95% uses by small intestine

5% enters portal circulation

17
Q

Protein digestion in the stomach

A

Based on secretion of HCl
-H ions and bicarbonate generated from dissociation of water and CO2 by carbonic anhydrase
-bicarbonate out, Cl in
-H+ out, K in

18
Q

What stimulates HCl secretion?

A

-gastrin
-acetylcholine
-histamine

19
Q

Factors causing a decrease in HCl secretion

A

-High H+ concentration in gastric and duodenal contents stimulatig secretin, GIP, VIP
-high concentrations of fat digestion products, activating CCK
-deficiencies in protein, zinc and B-vitamins
-large dietary particle size
-small dietary particle size due to prolonged retention

20
Q

Role of Gastric HCl and gastric proteases

A

-secretion begins in cephalic phase of digestion
>Pepsinogen secreted as a zymogen and activated to pepsin when pH is low

-protein digestion initiated in the stomach (protein to oligopeptides)

21
Q

Pepsin

A

-produced by chief cells
-recognizes aromatic and hydrophobic AA

22
Q

Renin

A

-produced by chief cells
-recognizes Phe and Met (clotting milk)

23
Q

Digestion of proteins and oligopeptides in small intestine

A

-Proteins resistant to pepsin breakdown will enter the duodenum
-stimulating the release of CCK and secretin from enteroendocrine cells AND exocrine pancreas to release HCO3-, enzymes (zymogens) and proenzymes through pancreatic duct
-Proenzyme activation initiated by enteropeptidase (from bile salts) and trypsinogen

24
Q

Trypsin inhibition

A

inhibits all pancreatic proteases

25
Q

Why are pancreatic enzymes released as zymogens?

A

to avoid their activation until they are in the duodenal lumen

They are only activated when trypsinogen cleaved by enterokinase/peptidase to become trypsin

26
Q

Trypsin inhibitor classes

A

1.Kunitz trypsin inhibitors (soybeans)
2.Bowman-Birk trypsin/chymotrypsin inhibitors (field peas, lentils, soybeans)

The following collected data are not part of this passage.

Lemma live_replayed s : live s -> items (history s) = replayed uuid policy [] (rollout s).
Proof.
  induction 1 as [h Hh|s new_items s' _ IH E|s log _ IH Hlog|s stream turn input injection s' summary _ IH E
                 |s turn endpoint injection s' r _ IH E|s turn n s' settings _ IH Hpol Hk E].
  - done.
  - unfold record_conversation_items, record_into_history in E.
    destruct (record_items (history s) new_items policy) as [h| | |] eqn:Er; try done. injection E as <-.
    match goal with |- context [send_raw_response_items ?s0 _] =>
      destruct (raw_items_sent s0 new_items) as (-> & notes & -> & Hn) end. cbn.
    rewrite !replayed_app, (replayed_silent _ notes) by done. rewrite <- IH. symmetry. by apply replayed_recorded.
  - cbn. by rewrite replayed_app, <- IH, replayed_silent.
  - destruct (compact_task_spec uuid stream turn s input injection) as (s1 & r & rec & notes & E' & _ & Hr).
    rewrite E in E'. injection E' as <- <-. destruct Hr as (_ & _ & -> & _). rewrite !replayed_app. unfold logged.
    rewrite (replayed_silent _ announced) by (by repeat constructor).
    destruct injection; symmetry; [exact (replayed_installed _ _ _ (Some _))|exact (replayed_installed _ _ _ None)].
  - unfold run_remote_compact_task_inner_impl in E.
    destruct (trim_function_call_history_to_fit_context_window turn _) as [[h k]| | |]; try done. cbn [rbind] in E.
    destruct (for_prompt _ _ _) as [input| | |]; try done. cbn [rbind] in E.
    destruct (endpoint input) as [e|compacted]; [injection E as <- <-; cbn; rewrite replayed_app, <- IH; by rewrite replayed_silent by (by repeat constructor)|].
    match type of E with rbind (recompute_token_usage _ ?s0) _ = _ =>
      destruct (recompute_token_usage turn s0) as [s1| | |] eqn:Er; try done end.
    cbn [rbind] in E. injection E as <- <-. apply recompute_keeps in Er as [Hi Hro].
    cbn [send_event persist_rollout_items history rollout]. rewrite Hi, Hro. rewrite <- !app_assoc.
    destruct injection; cbn [replace_compacted_history replace_history persist_rollout_items with_history rollout history
      items set_reference_context_item replace bump with_items send_event]; rewrite ?replayed_app;
      repeat rewrite (replayed_silent _ (_ :: _)) by (by repeat constructor).
    all: rewrite (replayed_silent _ (RolloutEvent <$> ItemCompleted :: _)) by (by repeat constructor).
    all: symmetry; exact (replayed_installed _ _ _ None).
  - unfold thread_rollback, apply_rollout_reconstruction in E.
    destruct (n =? 0)%N; [done|]. rewrite Hpol in E.
    destruct (reconstruct_base_kept false _ Hk) as (r & Er & Hr). rewrite Er in E. cbn [rbind] in E.
    match type of E with rbind (recompute_token_usage _ ?s0) _ = _ =>
      destruct (recompute_token_usage turn s0) as [s1| | |] eqn:Es; try done end.
    cbn [rbind] in E. injection E as <- _. apply recompute_keeps in Es as [Hi Hro].
    cbn [history rollout persist_rollout_items]. rewrite Hi, Hro. cbn [replace_history with_history rollout history
      items set_reference_context_item replace bump with_items]. rewrite Hr, !replayed_app, replayed_stored.
    by rewrite (replayed_silent _ [RolloutEvent TokenCount]) by (by repeat constructor).
Qed.
End live.

(** C6: Resuming a session gives the history it was left with.  However a session was
    lived -- items recorded, events and contexts logged, compactions, rollbacks -- the
    entries of its log that the persistence mode stores are replayed to exactly its
    history, provided that no local compaction failed, that the checkpoint replay starts
    from was not itself rolled back (the same condition holds at each rollback) and that
    the truncation policy did not change. *)
Theorem resumed_history_is_live_history {Json Rest} `{Deserializers} `{Estimators Json} uuid policy mode
    debug_assertions (s : Session Json Rest) :
  live uuid policy mode s -> base_kept (stored_log mode (rollout s)) = true ->
  exists r, reconstruct_history_from_rollout uuid debug_assertions policy (stored_log mode (rollout s)) = Ok r
    /\ rec_history r = items (history s).
Proof.
  intros Hlive Hk. destruct (reconstruct_base_kept uuid policy debug_assertions _ Hk) as (r & E & Hr). exists r.
  split; [done|]. by rewrite Hr, replayed_stored, (live_replayed _ _ _ _ Hlive).
Qed.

**they bind trypsin and chymotrypsin forming inactive complexes

27
Q

Result of trypsin inactivation

A

-reduce AA digestibility
-negative feedback mechanism resulting in increased secretion of these enzymes
-enlarged pancreas
-high energy expenditure
-trypsin inhibitors increase CCK output, inhibit feed intake

28
Q

Heat treatment of oil seeds

A

-heat treated oilseeds results in decrease in trypsin inhibitors

29
Q

Small intestine Luminal digestion of peptides

A

1.large peptides from gastric proteolysis are cleaved in the small intestinal lumen by endoproteases that cut chains into smaller peptides with neutral or basic AA at the C terminus
2.The AA at C terminus are acted on carboxypeptidase A or carboxypeptidase B
3.Brush border endo and ectopeptidases also yield free AAs

**60-70% of dietary protein in form of small oligopeptides following luminal hydrolysis. The other is in the form of AAs

30
Q

Absorption of free AAs and small peptides

A

-Absorption of free AAs, and di and tripeptides through a variety of transport mechanisms to ensure efficient N intake

31
Q

Peptides in enterocytes

A

Di and tri peptides are transported more efficiently than free AAs. They will be taken up by enterocytes and broken down (hydrolyzed) into free AAs

32
Q

Free AAs in enterocytes

A

-pass unchanged through cytosol and exit the cell
>they are used for enterocyte protein synthesis
>partially or completely oxidized
>N leaves the cell as alanine, proline, citrulline, ammonia and they undergo intermediary metabolic conversion into other AAs or metabolites

33
Q

Secondary active transport during AA and peptide absorption

A

-ion coupled
-move against concentration gradients
-includes Na/K ATPase which is responsible for maintaining other gradients

34
Q

Facilitated transport during AA and peptide absorption

A

-non active
-move AA down their chemical or electrical gradients

35
Q

Where are peptide transporters located?

A

luminal side

**no evidence of any on basolateral membrane

36
Q

Specificity of AA transporters

A

Almost all of them are specific for the L isomers

**methionine D and L isomers are similar

37
Q

Factors affecting absorption of AA and % appearance in protal vein

A

-excessive amount of proteins (decreases absorption)

-decreased amount of protein (decreases absorption)

-improved quality of protein (increases absorption)

-slowing rate of protein digestion (increases absorption)

-adding carbohydrates to meal (increases absorption because can use CHO for energy)

38
Q

What happens to protein that escapes small intestine?

A

AA are used by bacteria resulting in bacterial metabolites

**bad bacteria grows more, good bacteria grows less